Items from a dataset:
┄┄┄┄┄┄

Lemma list_ascii_app (s1 s2 : string) :
  list_ascii_of_string (s1 ++ s2) =
  list_ascii_of_string s1 ++ list_ascii_of_string s2.
Proof.
  induction s1 as [ | c s1 IH]; simpl; [reflexivity | ]. rewrite IH. reflexivity.
Qed.

Lemma trimStart_cases (s : string) :
  (JSString.trimStart s = "" /\
   Forall (fun c => JSString.isWhiteSpace c = true) (list_ascii_of_string s)) \/
  (exists c r, JSString.trimStart s = String c r /\ JSString.isWhiteSpace c = false /\
     Exists (fun c => JSString.isWhiteSpace c = false) (list_ascii_of_string s)).
Proof.
  induction s as [ | c s IH]; simpl.
  - left. split; [reflexivity | constructor].
  - destruct (JSString.isWhiteSpace c) eqn:E.
    + destruct IH as [[H1 H2] | (c' & r & H1 & H2 & H3)].
      * left. split; [assumption | constructor; assumption].
      * right. exists c', r. split; [assumption | ]. split; [assumption | ].
        apply Exists_cons_tl. assumption.
    + right. exists c, s. split; [reflexivity | ]. split; [assumption | ].
      apply Exists_cons_hd. assumption.
Qed.

Lemma trim_empty_iff (s : string) :
  JSString.trim s = "" <->
  Forall (fun c => JSString.isWhiteSpace c = true) (list_ascii_of_string s).
Proof.
  unfold JSString.trim.
  destruct (trimStart_cases s) as [[H1 H2] | (c & r & H1 & H2 & H3)].
  - rewrite H1. simpl. split; auto.
  - rewrite H1. simpl. rewrite H2. simpl. split; [discriminate | ].
    intros Hall. exfalso. apply Exists_exists in H3 as (x & Hx & Hx').
    rewrite Forall_forall in Hall. apply Hall in Hx. congruence.
Qed.

Lemma trimStart_pad (pad s : string) :
  Forall (fun c => JSString.isWhiteSpace c = true) (list_ascii_of_string pad) ->
  JSString.trimStart (pad ++ s) = JSString.trimStart s.
Proof.
  induction pad as [ | c pad IH]; simpl; intros H; [reflexivity | ].
  inversion H; subst. rewrite H2. auto.
Qed.

Lemma trimEnd_blank (pad : string) :
  Forall (fun c => JSString.isWhiteSpace c = true) (list_ascii_of_string pad) ->
  JSString.trimEnd pad = "".
Proof.
  induction pad as [ | c pad IH]; simpl; intros H; [reflexivity | ].
  inversion H; subst. rewrite IH by assumption. rewrite H2. reflexivity.
Qed.

Lemma trimEnd_pad (s pad : string) :
  Forall (fun c => JSString.isWhiteSpace c = true) (list_ascii_of_string pad) ->
  JSString.trimEnd (s ++ pad) = JSString.trimEnd s.
Proof.
  intros H. induction s as [ | c s IH]; simpl.
  - apply trimEnd_blank. assumption.
  - rewrite IH. reflexivity.
Qed.

Lemma trimEnd_solid (s : string) :
  Forall (fun c => JSString.isWhiteSpace c = false) (list_ascii_of_string s) ->
  JSString.trimEnd s = s.
Proof.
  induction s as [ | c s IH]; simpl; intros H; [reflexivity | ].
  inversion H; subst. rewrite IH by assumption. rewrite H2. reflexivity.
Qed.

Lemma trimStart_solid (s : string) :
  Forall (fun c => JSString.isWhiteSpace c = false) (list_ascii_of_string s) ->
  JSString.trimStart s = s.
Proof.
  destruct s as [ | c s]; simpl; intros H; [reflexivity | ].
  inversion H; subst. rewrite H2. reflexivity.
Qed.

Lemma trim_padded (pad1 s pad2 : string) :
  Forall (fun c => JSString.isWhiteSpace c = true) (list_ascii_of_string pad1) ->
  Forall (fun c => JSString.isWhiteSpace c = true) (list_ascii_of_string pad2) ->
  Forall (fun c => JSString.isWhiteSpace c = false) (list_ascii_of_string s) ->
  JSString.trim (pad1 ++ s ++ pad2) = s.
Proof.
  intros H1 H2 H3. unfold JSString.trim.
  rewrite trimStart_pad by assumption.
  destruct s as [ | c s].
  - simpl. destruct (trimStart_cases pad2) as [[E _] | (c & r & _ & E & E')].
    + rewrite E. reflexivity.
    + exfalso. apply Exists_exists in E' as (x & Hx & Hx').
      rewrite Forall_forall in H2. apply H2 in Hx. congruence.
  - change ((String c s) ++ pad2)%string with (String c (s ++ pad2)%string).
    inversion H3; subst. cbn [JSString.trimStart]. rewrite H4.
    change (String c (s ++ pad2)%string) with ((String c s) ++ pad2)%string.
    rewrite trimEnd_pad by assumption. apply trimEnd_solid. assumption.
Qed.

Lemma plainWord_solid (w : list ascii) :
  plainWord w -> Forall (fun c => JSString.isWhiteSpace c = false) w.
Proof.
  intros [_ H]. eapply Forall_impl; [ | exact H]. intros c [Hc _]. exact Hc.
Qed.

Lemma plainWord_no_at (w : list ascii) :
  plainWord w -> count_occ ascii_dec w "@"%char = 0.
Proof.
  intros [_ H]. apply count_occ_not_In. intros Hin.
  rewrite Forall_forall in H. apply H in Hin. destruct Hin as [_ Hne]. congruence.
Qed.

Lemma plainWord_length (w : list ascii) : plainWord w -> 1 <= List.length w.
Proof.
  intros [H _]. destruct w; [congruence | simpl; lia].
Qed.

Lemma length_append (s1 s2 : string) :
  String.length (s1 ++ s2) = String.length s1 + String.length s2.
Proof.
  induction s1 as [ | c s1 IH]; simpl; congruence.
Qed.

Lemma length_list_ascii (s : string) :
  List.length (list_ascii_of_string s) = String.length s.
Proof.
  induction s; simpl; congruence.
Qed.

Lemma matchesEmailPattern_solid (s : string) :
  matchesEmailPattern s ->
  Forall (fun c => JSString.isWhiteSpace c = false) (list_ascii_of_string s).
Proof.
  intros (a & b & c & E & Ha & Hb & Hc). rewrite E.
  apply Forall_app. split; [apply plainWord_solid; assumption | ].
  constructor; [reflexivity | ].
  apply Forall_app. split; [apply plainWord_solid; assumption | ].
  constructor; [reflexivity | apply plainWord_solid; assumption].
Qed.

End StringFacts.

(** X1: what the email pattern of [validateField] accepts.  A string that
    passes [emailRegex] holds exactly one [@] and no white space, is at
    least five characters long, and splits into a non-empty local part
    and, after the [@], a domain of at least three characters that holds
    a dot. *)
Theorem emailRegex_shape (s : string) :
  RegExp.test emailRegex s = true ->
  count_occ ascii_dec (list_ascii_of_string s) "@"%char = 1 /\
  Forall (fun c => JSString.isWhiteSpace c = false) (list_ascii_of_string s) /\
  5 <= String.length s /\
  exists localPart domain,
    list_ascii_of_string s = localPart ++ "@"%char :: domain /\
    localPart <> [] /\ In "."%char domain /\ 3 <= List.length domain.
Proof.
  intros H. apply emailRegex_spec in H.
  split; [ | split; [apply matchesEmailPattern_solid; assumption | ]].
  - destruct H as (a & b & c & E & Ha & Hb & Hc). rewrite E.
    rewrite count_occ_app. simpl. rewrite count_occ_app. simpl.
    rewrite !plainWord_no_at by assumption. reflexivity.
  - destruct H as (a & b & c & E & Ha & Hb & Hc).
    pose proof (plainWord_length _ Ha). pose proof (plainWord_length _ Hb).
    pose proof (plainWord_length _ Hc).
    split.
    + rewrite <- length_list_ascii, E. rewrite length_app. simpl.
      rewrite length_app. simpl. lia.
    + exists a, (b ++ "."%char :: c). split; [assumption | ].
      split; [apply Ha | ]. split.
      * apply in_or_app. right. left. reflexivity.
      * rewrite length_app. simpl. lia.
Qed.

(** X1 on [a@b.c]. *)
Lemma emailRegex_shape_witness :
  RegExp.test emailRegex "a@b.c" = true /\
  count_occ ascii_dec (list_ascii_of_string "a@b.c") "@"%char = 1.
Proof.
  split; [reflexivity | ].
  apply (emailRegex_shape "a@b.c"). reflexivity.
Defined.

Lemma trim_visible_iff (s : string) :
  JSString.trim s <> "" <->
  Exists (fun c => JSString.isWhiteSpace c = false) (list_ascii_of_string s).
Proof.
  rewrite trim_empty_iff. split.
  - intros H. destruct (trimStart_cases s) as [[_ H2] | (c & r & _ & _ & H3)];
      [contradiction | assumption].
  - intros H Hall. apply Exists_exists in H as (x & Hx & Hx').
    rewrite Forall_forall in Hall. apply Hall in Hx. congruence.
Qed.

(** X2: a required field that holds white space only, or nothing, is
    rejected with "This field is required", whatever its type; a required
    field of a type other than email is accepted exactly when its value
    holds a character that is not white space. *)
Theorem validateField_required (field p : nat) (d : document) :
  wellFormed d -> parentOf field (body d) = Some p -> plainField field d ->
  required (heap d field) = true ->
  exists b d',
    validateField field d = Ok b d' /\
    (Forall (fun c => JSString.isWhiteSpace c = true)
       (list_ascii_of_string (value (heap d field))) ->
     b = false /\
     exists rest, annotations field d' = rest ++ ["This field is required"]) /\
    (type (heap d field) <> "email" ->
     (b = true <->
      Exists (fun c => JSString.isWhiteSpace c = false)
        (list_ascii_of_string (value (heap d field))))).
Proof.
  intros Hwf Hparent Hplain Hreq.
  pose proof (trim_empty_iff (value (heap d field))) as Hblank.
  pose proof (trim_visible_iff (value (heap d field))) as Hvis.
  rewrite (validateField_cases field d). rewrite Hreq.
  destruct (JSString.trim (value (heap d field))) as [ | c v] eqn:Etrim.
  - rewrite andb_false_r. cbn [JSString.truthy JSString.isEmpty negb andb].
    destruct (showFieldError_ret field p d Hwf Hparent Hplain
                "This field is required")
      as (d' & H1 & _ & _ & _ & H4 & _).
    exists false, d'. split; [assumption | ]. split; [auto | ].
    intros _. split; [discriminate | ].
    intros H. apply Hvis in H. congruence.
  - assert (Hno : ~ Forall (fun c => JSString.isWhiteSpace c = true)
                      (list_ascii_of_string (value (heap d field)))).
    { intros H. apply Hblank in H. discriminate. }
    assert (Hyes : Exists (fun c => JSString.isWhiteSpace c = false)
                     (list_ascii_of_string (value (heap d field)))).
    { apply Hvis. discriminate. }
    cbn [JSString.truthy JSString.isEmpty negb andb]. rewrite andb_true_r.
    destruct (String.eqb (type (heap d field)) "email") eqn:Ety.
    + apply String.eqb_eq in Ety. cbn [andb].
      destruct (negb (RegExp.test emailRegex (String c v))).
      * destruct (showFieldError_ret field p d Hwf Hparent Hplain
                    "Please enter a valid email address")
          as (d' & H1 & _).
        exists false, d'. split; [assumption | ].
        split; [intros H; contradiction | intros H; contradiction].
      * destruct (clearFieldError_ret field p d Hwf Hparent Hplain)
          as (d' & H1 & _).
        exists true, d'. split; [assumption | ].
        split; [intros H; contradiction | intros H; contradiction].
    + cbn [andb].
      destruct (clearFieldError_ret field p d Hwf Hparent Hplain)
        as (d' & H1 & _).
      exists true, d'. split; [assumption | ].
      split; [intros H; contradiction | ]. intros _. split; auto.
Qed.

(** X2 on a required text field that holds two spaces. *)
Lemma validateField_required_witness :
  wellFormed (fieldPage "text" "  " true) /\
  exists d',
    validateField 3 (fieldPage "text" "  " true) = Ok false d' /\
    exists rest, annotations 3 d' = rest ++ ["This field is required"].
Proof.
  assert (Hwf : wellFormed (fieldPage "text" "  " true)).
  { apply wellFormedb_sound. reflexivity. }
  split; [exact Hwf | ].
  destruct (validateField_required 3 2 (fieldPage "text" "  " true)
              Hwf eq_refl eq_refl eq_refl) as (b & d' & H & Hblank & _).
  destruct Hblank as [-> Hann].
  { repeat constructor. }
  exists d'. split; assumption.
Defined.

(** X3: white space around an email address is ignored.  An email field
    whose value is an address that matches the pattern, with white space
    before and after it, is accepted and unmarked, and its value is left
    as it was typed. *)
Theorem validateField_email_padded (field p : nat) (d : document)
    (pad1 addr pad2 : string) :
  wellFormed d -> parentOf field (body d) = Some p -> plainField field d ->
  type (heap d field) = "email" ->
  value (heap d field) = (pad1 ++ addr ++ pad2)%string ->
  Forall (fun c => JSString.isWhiteSpace c = true) (list_ascii_of_string pad1) ->
  Forall (fun c => JSString.isWhiteSpace c = true) (list_ascii_of_string pad2) ->
  matchesEmailPattern addr ->
  exists d',
    validateField field d = Ok true d' /\ marked field d' = false /\
    value (heap d' field) = (pad1 ++ addr ++ pad2)%string.
Proof.
  intros Hwf Hparent Hplain Hty Hval H1 H2 Haddr.
  rewrite (validateField_cases field d). rewrite Hval.
  rewrite trim_padded by (try assumption; apply matchesEmailPattern_solid; assumption).
  pose proof (proj2 (emailRegex_spec addr) Haddr) as Htest. rewrite Htest.
  assert (Hne : JSString.truthy addr = true).
  { apply truthy_true. apply matchesEmailPattern_nonempty. assumption. }
  rewrite Hne. rewrite andb_false_r. cbn [negb]. rewrite andb_false_r.
  destruct (clearFieldError_ret field p d Hwf Hparent Hplain)
    as (d' & Hr & _ & _ & Hmark & Hframe).
  exists d'. split; [assumption | ]. split; [assumption | ].
  rewrite Hframe.
  - cbn [value with_classList]. assumption.
  - destruct Hwf as (_ & Hlt & _). apply Hlt, descendants_ids.
    eapply parentOf_below. eassumption.
Qed.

┄┄┄┄┄┄

§ **WHAT YOU SHOULD DO**:
Reproduce precisely, and with no line left out, each line from the top of the entries through the line that carries "Lemma trimStart_cases (s".

§ **WRITTEN ANSWER**:
Lemma list_ascii_app (s1 s2 : string) :
  list_ascii_of_string (s1 ++ s2) =
  list_ascii_of_string s1 ++ list_ascii_of_string s2.
Proof.
  induction s1 as [ | c s1 IH]; simpl; [reflexivity | ]. rewrite IH. reflexivity.
Qed.

Lemma trimStart_cases (s : string) :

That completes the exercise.